INFORMATION:

---+---

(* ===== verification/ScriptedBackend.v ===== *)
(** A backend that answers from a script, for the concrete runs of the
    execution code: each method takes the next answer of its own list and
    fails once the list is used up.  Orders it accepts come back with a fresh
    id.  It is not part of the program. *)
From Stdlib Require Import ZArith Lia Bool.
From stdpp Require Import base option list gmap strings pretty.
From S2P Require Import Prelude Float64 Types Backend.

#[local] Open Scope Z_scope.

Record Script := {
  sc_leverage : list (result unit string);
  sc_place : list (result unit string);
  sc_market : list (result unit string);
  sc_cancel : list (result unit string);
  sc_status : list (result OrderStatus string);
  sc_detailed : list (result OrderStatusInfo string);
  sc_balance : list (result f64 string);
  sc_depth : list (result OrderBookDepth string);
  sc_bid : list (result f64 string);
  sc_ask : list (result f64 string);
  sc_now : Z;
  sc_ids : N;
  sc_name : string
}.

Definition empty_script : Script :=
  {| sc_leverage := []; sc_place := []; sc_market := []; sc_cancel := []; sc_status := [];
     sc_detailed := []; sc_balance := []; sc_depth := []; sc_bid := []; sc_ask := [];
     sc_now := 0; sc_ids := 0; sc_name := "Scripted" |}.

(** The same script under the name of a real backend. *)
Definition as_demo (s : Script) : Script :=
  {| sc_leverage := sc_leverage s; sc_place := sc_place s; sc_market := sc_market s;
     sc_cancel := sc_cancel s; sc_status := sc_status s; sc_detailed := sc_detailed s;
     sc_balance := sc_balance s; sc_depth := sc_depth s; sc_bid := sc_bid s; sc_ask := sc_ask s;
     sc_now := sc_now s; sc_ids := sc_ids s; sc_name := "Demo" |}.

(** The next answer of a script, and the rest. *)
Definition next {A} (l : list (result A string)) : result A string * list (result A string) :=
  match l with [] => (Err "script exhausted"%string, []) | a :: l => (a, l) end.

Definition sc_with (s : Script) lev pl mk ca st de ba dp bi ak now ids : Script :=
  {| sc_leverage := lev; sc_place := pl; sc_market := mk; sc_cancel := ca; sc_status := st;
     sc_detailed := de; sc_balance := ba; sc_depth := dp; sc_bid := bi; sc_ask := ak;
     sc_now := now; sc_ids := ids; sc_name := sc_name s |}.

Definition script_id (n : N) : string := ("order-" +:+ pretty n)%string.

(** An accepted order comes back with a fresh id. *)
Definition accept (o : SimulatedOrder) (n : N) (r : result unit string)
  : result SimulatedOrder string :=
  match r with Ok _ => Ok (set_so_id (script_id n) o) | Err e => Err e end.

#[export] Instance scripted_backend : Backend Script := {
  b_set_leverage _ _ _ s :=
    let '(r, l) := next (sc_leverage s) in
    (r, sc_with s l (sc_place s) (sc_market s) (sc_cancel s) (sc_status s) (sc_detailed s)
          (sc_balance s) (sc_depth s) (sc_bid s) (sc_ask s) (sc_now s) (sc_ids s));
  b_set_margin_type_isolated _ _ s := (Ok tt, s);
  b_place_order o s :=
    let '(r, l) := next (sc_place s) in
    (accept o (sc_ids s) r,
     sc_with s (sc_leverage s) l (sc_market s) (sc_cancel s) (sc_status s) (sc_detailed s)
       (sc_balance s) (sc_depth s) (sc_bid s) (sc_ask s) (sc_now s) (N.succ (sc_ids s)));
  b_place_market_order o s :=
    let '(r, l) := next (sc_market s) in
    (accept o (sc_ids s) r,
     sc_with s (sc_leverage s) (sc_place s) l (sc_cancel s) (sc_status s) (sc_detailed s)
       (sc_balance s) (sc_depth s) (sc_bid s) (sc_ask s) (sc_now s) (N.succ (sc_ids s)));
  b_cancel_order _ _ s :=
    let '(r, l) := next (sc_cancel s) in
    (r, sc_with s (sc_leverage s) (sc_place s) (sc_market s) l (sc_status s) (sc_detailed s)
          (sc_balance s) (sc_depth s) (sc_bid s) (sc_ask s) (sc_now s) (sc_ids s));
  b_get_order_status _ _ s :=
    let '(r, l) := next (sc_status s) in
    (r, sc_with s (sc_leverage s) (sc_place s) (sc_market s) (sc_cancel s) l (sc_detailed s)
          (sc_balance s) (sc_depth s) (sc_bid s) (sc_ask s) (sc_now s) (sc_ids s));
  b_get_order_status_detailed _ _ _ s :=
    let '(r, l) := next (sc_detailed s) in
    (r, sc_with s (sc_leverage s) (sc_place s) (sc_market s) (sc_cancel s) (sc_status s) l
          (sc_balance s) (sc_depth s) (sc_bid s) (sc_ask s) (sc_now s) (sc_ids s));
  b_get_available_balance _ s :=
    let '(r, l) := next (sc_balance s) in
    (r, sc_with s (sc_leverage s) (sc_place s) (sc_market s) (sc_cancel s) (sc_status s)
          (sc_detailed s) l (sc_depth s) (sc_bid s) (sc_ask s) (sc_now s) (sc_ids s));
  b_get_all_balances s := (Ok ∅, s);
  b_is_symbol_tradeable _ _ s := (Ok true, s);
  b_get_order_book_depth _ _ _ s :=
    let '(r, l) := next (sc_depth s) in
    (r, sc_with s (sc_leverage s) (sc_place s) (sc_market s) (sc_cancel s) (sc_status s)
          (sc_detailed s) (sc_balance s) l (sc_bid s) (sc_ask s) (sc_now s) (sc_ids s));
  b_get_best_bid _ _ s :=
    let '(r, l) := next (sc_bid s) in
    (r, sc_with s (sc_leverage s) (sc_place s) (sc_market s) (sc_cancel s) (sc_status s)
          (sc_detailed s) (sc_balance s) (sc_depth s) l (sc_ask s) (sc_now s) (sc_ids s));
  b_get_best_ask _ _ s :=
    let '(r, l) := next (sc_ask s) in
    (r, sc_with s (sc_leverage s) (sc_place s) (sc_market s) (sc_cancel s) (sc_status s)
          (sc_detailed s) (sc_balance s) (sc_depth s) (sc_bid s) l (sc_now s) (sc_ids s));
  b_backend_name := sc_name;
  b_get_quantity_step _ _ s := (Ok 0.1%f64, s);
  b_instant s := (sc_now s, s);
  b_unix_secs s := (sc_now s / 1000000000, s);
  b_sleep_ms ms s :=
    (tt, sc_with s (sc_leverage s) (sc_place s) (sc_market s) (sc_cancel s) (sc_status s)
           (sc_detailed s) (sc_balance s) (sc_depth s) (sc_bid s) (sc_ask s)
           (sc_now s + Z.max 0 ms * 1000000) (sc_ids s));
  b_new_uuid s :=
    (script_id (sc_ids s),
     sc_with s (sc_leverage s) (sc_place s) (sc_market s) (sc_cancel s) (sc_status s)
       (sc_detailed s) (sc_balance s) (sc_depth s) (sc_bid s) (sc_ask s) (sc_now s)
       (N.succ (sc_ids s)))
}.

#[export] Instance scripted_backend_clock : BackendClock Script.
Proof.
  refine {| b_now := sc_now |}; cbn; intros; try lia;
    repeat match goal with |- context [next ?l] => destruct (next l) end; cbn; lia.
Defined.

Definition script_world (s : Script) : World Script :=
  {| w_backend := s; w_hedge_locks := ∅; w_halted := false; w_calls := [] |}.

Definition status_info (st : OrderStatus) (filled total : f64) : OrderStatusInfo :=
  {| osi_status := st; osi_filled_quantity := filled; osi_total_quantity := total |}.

---+---

PROBLEM TO SOLVE: Everything above from the line containing "sc_status := [];" down to the line containing "sc_now := 0;" should be copied exactly, both end lines included, and nothing else.

YOUR SOLUTION:
  {| sc_leverage := []; sc_place := []; sc_market := []; sc_cancel := []; sc_status := [];
     sc_detailed := []; sc_balance := []; sc_depth := []; sc_bid := []; sc_ask := [];
     sc_now := 0; sc_ids := 0; sc_name := "Scripted" |}.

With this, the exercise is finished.